Il s’agit de la première grande exposition à avoir lieu après la mort de Julião Sarmento, en mai 2021, et qui a toujours été conçue par l’artiste, en collaboration avec la commissaire Catherine David.

« C’était un projet pour lequel l’artiste s’est battu et dans lequel il s’est engagé de manière extraordinaire », a souligné aujourd’hui la directrice du musée Berardo, Rita Lougares, lors de la visite de presse, visiblement émue, tout comme le conservateur.

La sélection et la disposition des œuvres de l’exposition s’achèvent deux mois avant la mort de l’artiste plasticien qui a exploré différents médiums tout au long de sa carrière, débutée dans les années 1970, et qui allait devenir l’un des artistes portugais les plus internationaux.

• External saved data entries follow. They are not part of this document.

(** * MechanicalSystem.py: mechanical systems as first-order ODE systems

    A shallow embedding of [src/MechanicalSystem.py]: the class hierarchy
    [MechanicalSystem] / [SpringMassDamper] / [SimplePendulum] /
    [RotationalInertia], their [equations] methods and [simulate].

    Numbers are IEEE-754 binary64 values ([PrimFloat.float]), which is what
    both Python's [float] and NumPy's [float64] are.  Python exceptions are
    values of a sum type.  Of the library routines the code calls,
    [np.linspace] is written out with the float64 arithmetic NumPy performs,
    while [scipy.integrate.odeint] and [np.sin] are parameters: what is
    proved about [simulate] holds for every solver that meets the stated
    contract. *)

From Stdlib Require Import List ZArith Lia Bool PeanoNat FunctionalExtensionality.
From Stdlib Require Import Floats.
From Stdlib Require String.
Import ListNotations.
Import String.StringSyntax.
Delimit Scope string_scope with string.

Set Implicit Arguments.

(** ** Exceptions and the error monad *)

(** The exception classes the modelled code can raise.  [ValueError] is what
    tuple unpacking raises on a sequence of the wrong length,
    [ZeroDivisionError] what [/] raises on two Python floats,
    [NotImplementedError] is raised by the base class, and [RuntimeError]
    stands for what [odeint] reports when the callback returns an array of
    the wrong size. *)
Inductive exception : Type :=
| NotImplementedError
| ZeroDivisionError
| ValueError
| RuntimeError.

Inductive result (A : Type) : Type :=
| Ok (a : A)
| Raise (e : exception).

Arguments Ok {A} a.
Arguments Raise {A} e.

Definition bind {A B : Type} (r : result A) (k : A -> result B) : result B :=
  match r with
  | Ok a => k a
  | Raise e => Raise e
  end.

Declare Scope py_scope.
Delimit Scope py_scope with py.
Notation "x <- c ;; k" := (bind c (fun x => k))
  (at level 61, c at next level, right associativity) : py_scope.
Open Scope py_scope.

(** ** Python and NumPy scalars *)

(** A Python [float] and a NumPy [float64] hold the same 64 bits but differ
    in what [/] does with a zero divisor: Python raises, NumPy returns an
    infinity or a NaN.  An operation with a NumPy operand is a NumPy
    operation and gives a NumPy scalar. *)
Inductive scalar : Type :=
| PyFloat (x : float)
| NpFloat64 (x : float).

Definition value (a : scalar) : float :=
  match a with
  | PyFloat x => x
  | NpFloat64 x => x
  end.

(** [x == 0] on floats: true for both zeros, false for NaN. *)
Definition is_zero (x : float) : bool := PrimFloat.eqb x 0%float.

Definition py_neg (a : scalar) : scalar :=
  match a with
  | PyFloat x => PyFloat (- x)
  | NpFloat64 x => NpFloat64 (- x)
  end.

Definition py_mul (a b : scalar) : scalar :=
  match a, b with
  | PyFloat x, PyFloat y => PyFloat (x * y)
  | _, _ => NpFloat64 (value a * value b)
  end.

Definition py_sub (a b : scalar) : scalar :=
  match a, b with
  | PyFloat x, PyFloat y => PyFloat (x - y)
  | _, _ => NpFloat64 (value a - value b)
  end.

Definition py_truediv (a b : scalar) : result scalar :=
  match a, b with
  | PyFloat x, PyFloat y =>
      if is_zero y then Raise ZeroDivisionError else Ok (PyFloat (x / y))
  | _, _ => Ok (NpFloat64 (value a / value b))
  end.

(** ** The class hierarchy *)

(** The dynamic class of an instance together with the attributes the
    subclass constructor adds.  The physical parameters are Python floats,
    as in the driver script. *)
Inductive model : Type :=
| BaseModel
| SpringMassDamperModel (m c k : float)
| SimplePendulumModel (l g : float)
| RotationalInertiaModel (I' torque : float).

(** An instance: the two attributes set by [MechanicalSystem.__init__] and
    the subclass part.  [time_span] is the number handed to [np.linspace],
    which converts it to a float64 (the driver's [20] enters as [20.0]). *)
Record instance : Type := {
  initial_conditions : list float;
  time_span : float;
  kind : model
}.

(** The attribute assignments a subclass constructor performs after the base
    constructor returns ([self.m = m] and the like): they fix the subclass
    part of the instance and leave the two base attributes alone. *)
Definition set_attributes (self : instance) (k : model) : instance :=
  {| initial_conditions := self.(initial_conditions);
     time_span := self.(time_span);
     kind := k |}.

(** [MechanicalSystem.__init__]: two attribute assignments. *)
Definition MechanicalSystem (initial_conditions : list float) (time_span : float)
  : result instance :=
  Ok {| initial_conditions := initial_conditions; time_span := time_span;
        kind := BaseModel |}.

(** [SpringMassDamper.__init__]: the base constructor, then [m], [c], [k]. *)
Definition SpringMassDamper (m c k : float)
    (initial_conditions : list float) (time_span : float) : result instance :=
  self <- MechanicalSystem initial_conditions time_span ;;
  Ok (set_attributes self (SpringMassDamperModel m c k)).

(** [SimplePendulum.__init__]: the base constructor, then [l], [g]. *)
Definition SimplePendulum (l g : float)
    (initial_conditions : list float) (time_span : float) : result instance :=
  self <- MechanicalSystem initial_conditions time_span ;;
  Ok (set_attributes self (SimplePendulumModel l g)).

(** [RotationalInertia.__init__]: the base constructor, then [I], [torque]. *)
Definition RotationalInertia (I' torque : float)
    (initial_conditions : list float) (time_span : float) : result instance :=
  self <- MechanicalSystem initial_conditions time_span ;;
  Ok (set_attributes self (RotationalInertiaModel I' torque)).

(** ** [np.linspace] *)

(** The float64 value of a small natural number. *)
Definition float_of_nat (n : nat) : float :=
  PrimFloat.of_uint63 (Uint63.of_Z (Z.of_nat n)).

(** [np.arange(0, num)] as float64. *)
Definition arange (num : nat) : list float := map float_of_nat (seq 0 num).

(** [y[-1] = stop]. *)
Definition set_last (y : list float) (stop : float) : list float :=
  match y with
  | [] => []
  | _ :: _ => removelast y ++ [stop]
  end.

(** [np.linspace(start, stop, num)] with the default [endpoint=True], as
    NumPy computes it on float64 scalars: [num] multiples of the step
    [(stop - start) / (num - 1)], shifted by [start], the last entry then
    overwritten with [stop].  When the step underflows to zero the multiples
    are computed as [i / (num - 1) * (stop - start)] instead. *)
Definition linspace (start stop : float) (num : nat) : list float :=
  let div := pred num in
  let delta := (stop - start)%float in
  let y := arange num in
  let y :=
    if (0 <? div)%nat then
      let step := (delta / float_of_nat div)%float in
      if is_zero step
      then map (fun yi => (yi / float_of_nat div * delta)%float) y
      else map (fun yi => (yi * step)%float) y
    else map (fun yi => (yi * delta)%float) y in
  let y := map (fun yi => (yi + start)%float) y in
  if (1 <? num)%nat then set_last y stop else y.

(** [times] is strictly increasing, with the float comparison [<]. *)
Fixpoint strictly_increasing (times : list float) : bool :=
  match times with
  | [] => true
  | t0 :: rest =>
      match rest with
      | [] => true
      | t1 :: _ => (t0 <? t1)%float && strictly_increasing rest
      end
  end.

(** ** The methods *)

(** The type of a bound [equations] method: state and time in, derivative
    list out, or an exception. *)
Definition derivative : Type := list scalar -> scalar -> result (list scalar).

(** The trajectory [simulate] returns: [(time_points, solution)], the
    solution with one row per time point. *)
Definition trajectory : Type := (list float * list (list float))%type.

Section Methods.

(** [np.sin] on a scalar (the platform's libm). *)
Variable np_sin : float -> float.

(** [scipy.integrate.odeint(func, y0, t)]. *)
Variable odeint : derivative -> list float -> list float -> result (list (list float)).

(** [self.equations(y, t)], dispatched on the class of [self].  The base
    class raises; each subclass unpacks [y] into two names, which raises
    [ValueError] unless [y] has exactly two entries. *)
Definition equations (self : instance) (y : list scalar) (t : scalar)
  : result (list scalar) :=
  match self.(kind) with
  | BaseModel => Raise NotImplementedError
  | SpringMassDamperModel m c k =>
      match y with
      | [x; v] =>
          let dxdt := v in
          dvdt <- py_truediv
                    (py_sub (py_mul (py_neg (PyFloat c)) v) (py_mul (PyFloat k) x))
                    (PyFloat m) ;;
          Ok [dxdt; dvdt]
      | _ => Raise ValueError
      end
  | SimplePendulumModel l g =>
      match y with
      | [theta; omega] =>
          let dthetadt := omega in
          q <- py_truediv (PyFloat g) (PyFloat l) ;;
          let domegadt := py_mul (py_neg q) (NpFloat64 (np_sin (value theta))) in
          Ok [dthetadt; domegadt]
      | _ => Raise ValueError
      end
  | RotationalInertiaModel I' torque =>
      match y with
      | [theta; omega] =>
          let dthetadt := omega in
          domegadt <- py_truediv (PyFloat torque) (PyFloat I') ;;
          Ok [dthetadt; domegadt]
      | _ => Raise ValueError
      end
  end.

(** [MechanicalSystem.simulate]. *)
Definition simulate (self : instance) : result trajectory :=
  let time_points := linspace 0 self.(time_span) 1000 in
  solution <- odeint (equations self) self.(initial_conditions) time_points ;;
  Ok (time_points, solution).

End Methods.

(** ** A solver with [odeint]'s interface *)

(** [y + h * dydt], entry by entry. *)
Definition euler_step (h : float) (y dydt : list float) : list float :=
  map (fun p => (fst p + h * snd p)%float) (combine y dydt).

(** The rows for the sample times after the first: one explicit Euler step
    per interval.  The callback receives a float64 array and a Python float;
    a result of the wrong size is an error. *)
Fixpoint euler_rows (func : derivative) (y : list float) (t : float)
    (rest : list float) : result (list (list float)) :=
  match rest with
  | [] => Ok []
  | t' :: rest' =>
      dydt <- func (map NpFloat64 y) (PyFloat t) ;;
      if (length dydt =? length y)%nat then
        let y' := euler_step (t' - t) y (map value dydt) in
        rows <- euler_rows func y' t' rest' ;;
        Ok (y' :: rows)
      else Raise RuntimeError
  end.

(** Explicit Euler between the sample times, the initial state in the first
    row.  This is not SciPy's LSODA: it is a solver that meets the contract
    assumed of [odeint] below, so that the contract can be met and
    [simulate] can be run. *)
Definition euler_odeint (func : derivative) (y0 : list float) (t : list float)
  : result (list (list float)) :=
  match t with
  | [] => Ok []
  | t0 :: rest => rows <- euler_rows func y0 t0 rest ;; Ok (y0 :: rows)
  end.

« Abstrait, Blanc, Toxique et Volatile » a été le titre choisi pour l’exposition, tiré d’une des œuvres exposées, à partir de 1997, car, selon le directeur du musée, il résume le travail de l’artiste.

« ‘Abstrait’ parce que l’œuvre de Julião Sarmento offre de nombreuses possibilités de lecture, ‘Blanc’ parce que la couleur disparaît au fur et à mesure que le cheminement artistique évolue, ‘Toxique’ parce qu’il y a toujours un côté pervers dans ses œuvres et ‘Volatile’ parce qu’il a à voir avec l’éphémère », a expliqué Rita Lougares à propos d’un parcours qui démontre « une richesse, une cohérence et une intensité énormes ».

Le grand tableau – suspendu dans la plus grande des 18 salles de l’exposition – a été offert par le Musée d’art contemporain Extremenho e Iberoamericano de Badajoz, en Espagne.

Catherine David, à son tour, a insisté sur le fait que l’exposition « n’est pas une rétrospective, mais une ‘rétrospective’ de l’artiste sur son propre travail, qui est encore bien vivant ».

Julião Sarmento a marqué son travail de multiples références à sa propre vie, des influences de l’Histoire de l’Art, de la culture anglo-saxonne et des thèmes et images de la littérature et du cinéma.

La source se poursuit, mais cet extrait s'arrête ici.